While  recent  news  of  insurers  departing  from  the  marketplaces  may  make  regulators  feel  reluctant  to push  the  remaining  insurers  toward  offering  more  equitable,  non-discriminatory  coverage,  failure  to enforce the non-discrimination regulations could have serious long-term implications on the success of the  ACA. Greenwald  says, “Ultimately,  our  hope  is  to  work  to  help  stabilize  the  marketplace — encouraging  more insurers  who  have  experience  with  Medicaid  managed  care  or  community  hospitals to provide coverage, and ensuring that strong regulations are in place that provide a level playing field to people relying on the marketplaces.”

“We’re calling for change because we cannot codify discriminatory practices by insurers,” said Ramon Gardenhire, Vice President of Policy and Advocacy at AFC. “This landmark effort will protect insurers who offer reasonable access to HIV medications, promote more consistent coverage patterns by insurers, and support efforts to ensure that people living with HIV and other chronic diseases can thrive.”
 

AFC, CHLPI highlight discrimination in Humana formulary design

The Illinois Complaint identifies Humana’s formulary design for HIV medication as failing to provide “appropriate access to drugs,” as required under ACA legislation. The complaint points out that a Humana individual plan enrollee on a Triumeq treatment regimen would pay more for their medication in three months ($4,574.31) than an enrollee with diabetes would pay in an entire year for all prescriptions and medical services ($3,970).

In addition to the Complaint filed by AFC in Illinois, CHLPI has partnered with other state partners, including AIDS Alabama, AIDS Research Consortium in Georgia, CrescentCare (formerly the NO/AIDS Task Force in Louisiana), and AIDS Law Project of Pennsylvania. CHLPI and its state partners have filed complaints against the following insurers:

  • Humana: Complaints filed in Alabama, Georgia, Illinois, Louisiana, and Texas
  • Cigna: Complaints filed in Georgia and Texas
  • Highmark: a Complaint filed in Pennsylvania
  • Independence Blue Cross: a Complaint filed in Pennsylvania
  • UPMC Health Plan: a Complaint filed in Pennsylvania
  • Community Health Choice: a Complaint filed in Texas
  • Anthem Blue Cross Blue Shield: a Complaint filed in Wisconsin

The insurers flagged by CHLPI and its state partners have routinely denied coverage for HIV medications or limited access to needed medications through prohibitively high cost sharing.

“Health care that people cannot afford is about as useful as no health care at all,” said Gardenhire. “Left unchecked, these practices will drive people living with HIV out of the health insurance market, essentially returning them to a pre-Obamacare coverage gap.”

In addition to filing the OCR Complaints, the campaign includes an education and media initiative to increase public pressure on federal and state government regulators and insurers via social media, traditional press, and additional outreach activities. CHLPI and its state partners are working to ensure that people living with HIV and their allies understand the patterns of discrimination found in their local insurance markets and how to advocate for an end to health insurance discrimination.
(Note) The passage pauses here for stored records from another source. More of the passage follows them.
(* ===== verification/UserFree.v ===== *)
(** * UserFree

    freewalk and uvmfree: every page of a process image and of its page table
    goes back to the allocator, none twice and none lost. *)
From stdpp Require Import base tactics list numbers gmap strings sets.
From S2P Require Import Prelude Machine Spinlock Bytes Queue Kalloc Vm Pagetable VmSpec UserMem.

Section userfree.
Context `{LayoutOk}.

(** ** Subtrees of table pages *)

(** The table pages below [p], [d] levels deep, in the order freewalk frees them. *)
Fixpoint subtree (d : nat) (m : mem) (p : Z) : list Z :=
  match d with
  | O => [p]
  | S d' =>
      flat_map (fun i =>
        if has (load64 m (p + 8 * Z.of_nat i)) PTE_V
        then subtree d' m (PTE2PA (load64 m (p + 8 * Z.of_nat i))) else []) (upto 512) ++ [p]
  end.

(** A tree without leaves: level-0 tables are empty, the others hold links. *)
Fixpoint table_ok (d : nat) (m : mem) (p : Z) : Prop :=
  match d with
  | O => forall i, (i < 512)%nat -> has (load64 m (p + 8 * Z.of_nat i)) PTE_V = false
  | S d' => forall i, (i < 512)%nat -> has (load64 m (p + 8 * Z.of_nat i)) PTE_V = true ->
      Z.land (load64 m (p + 8 * Z.of_nat i)) RWX = 0 /\
      table_ok d' m (PTE2PA (load64 m (p + 8 * Z.of_nat i)))
  end.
Andrea Weddle, Executive Director of the HIV Medicine Association, supports the campaign, adding “Health and social services providers, advocates, and individuals living with HIV should be proactive about raising their voices, and using tools like complaint letters to challenge health plan policies that discriminate against individuals living with HIV. These actions are critical to ensure the enforcement of the ACA’s non-discrimination protections.”
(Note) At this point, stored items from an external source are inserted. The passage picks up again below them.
Definition set_k_pm (v : pm) (x : kernel) : kernel :=
  Kernel v (k_tty x) (k_proc x) (k_initproc x) (k_mlfq x) (k_nextpid x) (k_alpha x) (k_ticks x)
    (k_first x) (k_bcache x) (k_log x) (k_sb x) (k_inode x) (k_file x) (k_pipe x) (k_cons x)
    (k_uart x) (k_disk x).
Definition set_k_tty (v : tty) (x : kernel) : kernel :=
  Kernel (k_pm x) v (k_proc x) (k_initproc x) (k_mlfq x) (k_nextpid x) (k_alpha x) (k_ticks x)
    (k_first x) (k_bcache x) (k_log x) (k_sb x) (k_inode x) (k_file x) (k_pipe x) (k_cons x)
    (k_uart x) (k_disk x).
Definition set_k_proc (v : list proc) (x : kernel) : kernel :=
  Kernel (k_pm x) (k_tty x) v (k_initproc x) (k_mlfq x) (k_nextpid x) (k_alpha x) (k_ticks x)
    (k_first x) (k_bcache x) (k_log x) (k_sb x) (k_inode x) (k_file x) (k_pipe x) (k_cons x)
    (k_uart x) (k_disk x).
Definition set_k_initproc (v : option nat) (x : kernel) : kernel :=
  Kernel (k_pm x) (k_tty x) (k_proc x) v (k_mlfq x) (k_nextpid x) (k_alpha x) (k_ticks x)
    (k_first x) (k_bcache x) (k_log x) (k_sb x) (k_inode x) (k_file x) (k_pipe x) (k_cons x)
    (k_uart x) (k_disk x).
Definition set_k_mlfq (v : list Queue) (x : kernel) : kernel :=
  Kernel (k_pm x) (k_tty x) (k_proc x) (k_initproc x) v (k_nextpid x) (k_alpha x) (k_ticks x)
    (k_first x) (k_bcache x) (k_log x) (k_sb x) (k_inode x) (k_file x) (k_pipe x) (k_cons x)
    (k_uart x) (k_disk x).
Definition set_k_nextpid (v : Z) (x : kernel) : kernel :=
  Kernel (k_pm x) (k_tty x) (k_proc x) (k_initproc x) (k_mlfq x) v (k_alpha x) (k_ticks x)
    (k_first x) (k_bcache x) (k_log x) (k_sb x) (k_inode x) (k_file x) (k_pipe x) (k_cons x)
    (k_uart x) (k_disk x).
Definition set_k_alpha (v : Z) (x : kernel) : kernel :=
  Kernel (k_pm x) (k_tty x) (k_proc x) (k_initproc x) (k_mlfq x) (k_nextpid x) v (k_ticks x)
    (k_first x) (k_bcache x) (k_log x) (k_sb x) (k_inode x) (k_file x) (k_pipe x) (k_cons x)
    (k_uart x) (k_disk x).
Definition set_k_ticks (v : Z) (x : kernel) : kernel :=
  Kernel (k_pm x) (k_tty x) (k_proc x) (k_initproc x) (k_mlfq x) (k_nextpid x) (k_alpha x) v
    (k_first x) (k_bcache x) (k_log x) (k_sb x) (k_inode x) (k_file x) (k_pipe x) (k_cons x)
    (k_uart x) (k_disk x).
Definition set_k_first (v : bool) (x : kernel) : kernel :=
  Kernel (k_pm x) (k_tty x) (k_proc x) (k_initproc x) (k_mlfq x) (k_nextpid x) (k_alpha x)
    (k_ticks x) v (k_bcache x) (k_log x) (k_sb x) (k_inode x) (k_file x) (k_pipe x) (k_cons x)
    (k_uart x) (k_disk x).
Definition set_k_bcache (v : bcache) (x : kernel) : kernel :=
  Kernel (k_pm x) (k_tty x) (k_proc x) (k_initproc x) (k_mlfq x) (k_nextpid x) (k_alpha x)
    (k_ticks x) (k_first x) v (k_log x) (k_sb x) (k_inode x) (k_file x) (k_pipe x) (k_cons x)
    (k_uart x) (k_disk x).
Definition set_k_log (v : log_t) (x : kernel) : kernel :=
  Kernel (k_pm x) (k_tty x) (k_proc x) (k_initproc x) (k_mlfq x) (k_nextpid x) (k_alpha x)
    (k_ticks x) (k_first x) (k_bcache x) v (k_sb x) (k_inode x) (k_file x) (k_pipe x) (k_cons x)
    (k_uart x) (k_disk x).
Definition set_k_sb (v : superblock) (x : kernel) : kernel :=
  Kernel (k_pm x) (k_tty x) (k_proc x) (k_initproc x) (k_mlfq x) (k_nextpid x) (k_alpha x)
    (k_ticks x) (k_first x) (k_bcache x) (k_log x) v (k_inode x) (k_file x) (k_pipe x) (k_cons x)
    (k_uart x) (k_disk x).
Definition set_k_inode (v : list inode) (x : kernel) : kernel :=
  Kernel (k_pm x) (k_tty x) (k_proc x) (k_initproc x) (k_mlfq x) (k_nextpid x) (k_alpha x)
    (k_ticks x) (k_first x) (k_bcache x) (k_log x) (k_sb x) v (k_file x) (k_pipe x) (k_cons x)
    (k_uart x) (k_disk x).
Definition set_k_file (v : list file) (x : kernel) : kernel :=
  Kernel (k_pm x) (k_tty x) (k_proc x) (k_initproc x) (k_mlfq x) (k_nextpid x) (k_alpha x)
    (k_ticks x) (k_first x) (k_bcache x) (k_log x) (k_sb x) (k_inode x) v (k_pipe x) (k_cons x)
    (k_uart x) (k_disk x).
Definition set_k_pipe (v : gmap Z pipe) (x : kernel) : kernel :=
  Kernel (k_pm x) (k_tty x) (k_proc x) (k_initproc x) (k_mlfq x) (k_nextpid x) (k_alpha x)
    (k_ticks x) (k_first x) (k_bcache x) (k_log x) (k_sb x) (k_inode x) (k_file x) v (k_cons x)
    (k_uart x) (k_disk x).
Definition set_k_cons (v : cons_t) (x : kernel) : kernel :=
  Kernel (k_pm x) (k_tty x) (k_proc x) (k_initproc x) (k_mlfq x) (k_nextpid x) (k_alpha x)
    (k_ticks x) (k_first x) (k_bcache x) (k_log x) (k_sb x) (k_inode x) (k_file x) (k_pipe x) v
    (k_uart x) (k_disk x).
Definition set_k_uart (v : uart_t) (x : kernel) : kernel :=
  Kernel (k_pm x) (k_tty x) (k_proc x) (k_initproc x) (k_mlfq x) (k_nextpid x) (k_alpha x)
    (k_ticks x) (k_first x) (k_bcache x) (k_log x) (k_sb x) (k_inode x) (k_file x) (k_pipe x)
    (k_cons x) v (k_disk x).
Definition set_k_disk (v : disk_t) (x : kernel) : kernel :=
  Kernel (k_pm x) (k_tty x) (k_proc x) (k_initproc x) (k_mlfq x) (k_nextpid x) (k_alpha x)
    (k_ticks x) (k_first x) (k_bcache x) (k_log x) (k_sb x) (k_inode x) (k_file x) (k_pipe x)
    (k_cons x) (k_uart x) v.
“Filing this complaint is a step toward making the ACA work better,” notes John Peller, AFC’s President/CEO. “We’re taking this action to ensure that the Affordable Care Act remains affordable. The vast majority of health care plans in Illinois provide good and affordable coverage for people living with HIV. Unfortunately, there are some bad actors that need to be addressed and returned to compliance for the sake of health equity across the U.S.”